XEE: Geospatial analysis made easier - a tutorial & code
Ali Ahmadalipour
Research Scientist at Google X | Geospatial, AI, Climate Change, Sustainability
I've been working with geospatial datasets for 13+ years now (since ~2011 that I started analyzing NASA-MODIS satellite data). Since then, there have been many advances in the field, all of which have made accessing and analyzing geospatial datasets easier and more convenient.
In this article, I'll present a tutorial focusing on a XEE, new python tool that combines the power of Google Earth Engine (GEE) and Xarray. I'll share a couple of examples and I'll provide the code and extra resources for each case. I hope you find this article useful and I hope you share it with others.

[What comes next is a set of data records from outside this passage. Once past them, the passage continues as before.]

(** The loop prints the entries from the first on, each as its own line,
    and stops only at an entry [json.dumps] rejects. *)
Lemma expected_output_prefix (t : transcript) :
  exists printed rest lines,
    t = printed ++ rest
    /\ Forall2 (fun entry line => json_dumps entry = Success line) printed lines
    /\ fst (expected_output t) = flat_map (fun line => line ++ [10]) lines
    /\ match snd (expected_output t) with
       | None => rest = []
       | Some e => exists entry rest', rest = entry :: rest' /\ json_dumps entry = Failure e
       end.
Proof.
  induction t as [|entry t (printed & rest & lines & Ht & Hl & Ho & Hs)];
    cbn [expected_output].
  - exists [], [], []. repeat split; constructor.
  - destruct (json_dumps entry) as [line|e] eqn:E.
    + exists (entry :: printed), rest, (line :: lines).
      destruct (expected_output t) as [out stop]. cbn [fst snd] in *.
      repeat split.
      * now rewrite Ht.
      * now constructor.
      * cbn [flat_map]. now rewrite Ho, <- app_assoc.
      * exact Hs.
    + exists [], (entry :: t), []. cbn [fst snd]. repeat split; try constructor.
      exists entry, t. now split.
Qed.

(** ** The claims *)

(** C1. [get_transcript] always asks for [en] first; when that request
    raises, it asks for [en-US] then [en-GB]; when that raises too, the
    exception that leaves [get_transcript] is the one of the first
    request, and it is its message that the program prints after
    [Error: ]. *)
Theorem first_error_is_propagated (video_id : pystr) (p : process) :
  (exists rest,
     requests (snd (get_transcript video_id p)) =
       requests p ++ (video_id, [lit "en"]) :: rest)
  /\ (forall e w1,
        provider video_id [lit "en"] (remote p) = (Failure e, w1) ->
        requests (snd (get_transcript video_id p)) =
          requests p ++ [(video_id, [lit "en"]);
                         (video_id, [lit "en-US"; lit "en-GB"])]
        /\ forall e2 w2,
             provider video_id [lit "en-US"; lit "en-GB"] w1 = (Failure e2, w2) ->
             fst (get_transcript video_id p) = Raised e
             /\ forall prog,
                  stderr (snd (run [prog; video_id] (remote p))) =
                    lit "Error: " ++ exc_str e ++ [10]).
Proof.
  split.
  - destruct (get_transcript_cases video_id p) as (o & rest & w & E & _).
    exists rest. now rewrite E.
  - intros e w1 H1. split.
    + destruct (provider video_id en_variants w1) as [[t|e2] w2] eqn:H2.
      * now rewrite (get_transcript_fallback _ _ _ _ _ _ H1 H2).
      * now rewrite (get_transcript_both_fail _ _ _ _ _ _ H1 H2).
    + intros e2 w2 H2. split.
      * now rewrite (get_transcript_both_fail _ _ _ _ _ _ H1 H2).
      * intros prog.
        now rewrite (run_not_retrieved prog _ _ _ _
                       (get_transcript_both_fail video_id (initial (remote p))
                          _ _ _ _ H1 H2)).
Qed.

If you're interested to learn more about Xarray, I had shared a tutorial for climate data analysis that can be useful as well.
Objectives:
1. Problem statement:
Generally, the workflow for geospatial modeling begins with downloading and pre-processing various datasets from different sources. For instance, one would acquire satellite data (e.g. land cover or vegetation) from NASA, climate data from ECMWF (e.g. ERA-5), and weather predictions from NOAA (e.g. GFS). Each of these datasets may be in a different format (e.g. hdf, netcdf, grib, etc) and in various latitude/longitude resolutions. Therefore, the downloaded raw data is usually not useful later on. If one could only access different data sources in a consistent format, load the raw data to perform pre-processing and then save the desired pre-processed data, it would save quite a bit of time and storage, and it would also reduce the barriers to entry, and hence make geospatial analysis more accessible. Well, the wait seems to be over :)
GEE provides access to a huge catalog of datasets (tens of petabytes), and the consistent format is surely a desirable feature. Meanwhile, Xarray (being compatible with numpy, pandas, dask, and cartopy) has proven to be a unique tool for analyzing multidimensional / geospatial data (especially climate data). I think the combination of the two is a very useful tool.
The growing number of startups and researchers conducting geospatial analyses (link), many of which are using similar data for training their models (mostly AI and data-driven nowadays) indicates that there's a decent market for new tools for improving geospatial modeling workflows.
2. Tutorial
To be able to run the code for this part, you'll need to have an active GEE account (preferably with a high volume endpoint).
import cartopy.crs
import cartopy.feature as cfeature
import dask.distributed
import ee
import google.auth.compute_engine
import matplotlib.pyplot as plt
import xarray as xr
# Starting dask for multi-processing:
client = dask.distributed.Client(n_workers=4)
client
I'm running the notebook on a normal machine with only 4 cpus and about 16GB of RAM, but you'll see later on that our memory usage never exceeds 8GB (just in case you're worried if you can replicate this analysis on your machine).
If you want to learn more about Dask, here's the link to a good tutorial for it.
# initialize Earth Engine:
# You need to have an active EE acount for this to work.
credentials = google.auth.compute_engine.Credentials()
ee.Initialize(credentials,
opt_url='https://earthengine-highvolume.googleapis.com')
Let's import ERA5-Land daily data for air temperature across the Contiguous US since 2000, change the projection to WGS84 (aka EPSG4326) and regrid the data to 0.2 degrees. The original data is at 0.25 degree spatial resolution and hourly temporal resolution, and can be found at this link. Here, we import the data from Earth Engine (EE) data catalogue. On EE, you can find the description for all the bands at this link.
ic = ee.ImageCollection('ECMWF/ERA5_LAND/DAILY_AGGR').filterDate(
'2000-01-01', '2023-12-31').select('temperature_2m')
# Another way to do the selection is to not select any band in ic,
# and then use xarray to select the desired variable.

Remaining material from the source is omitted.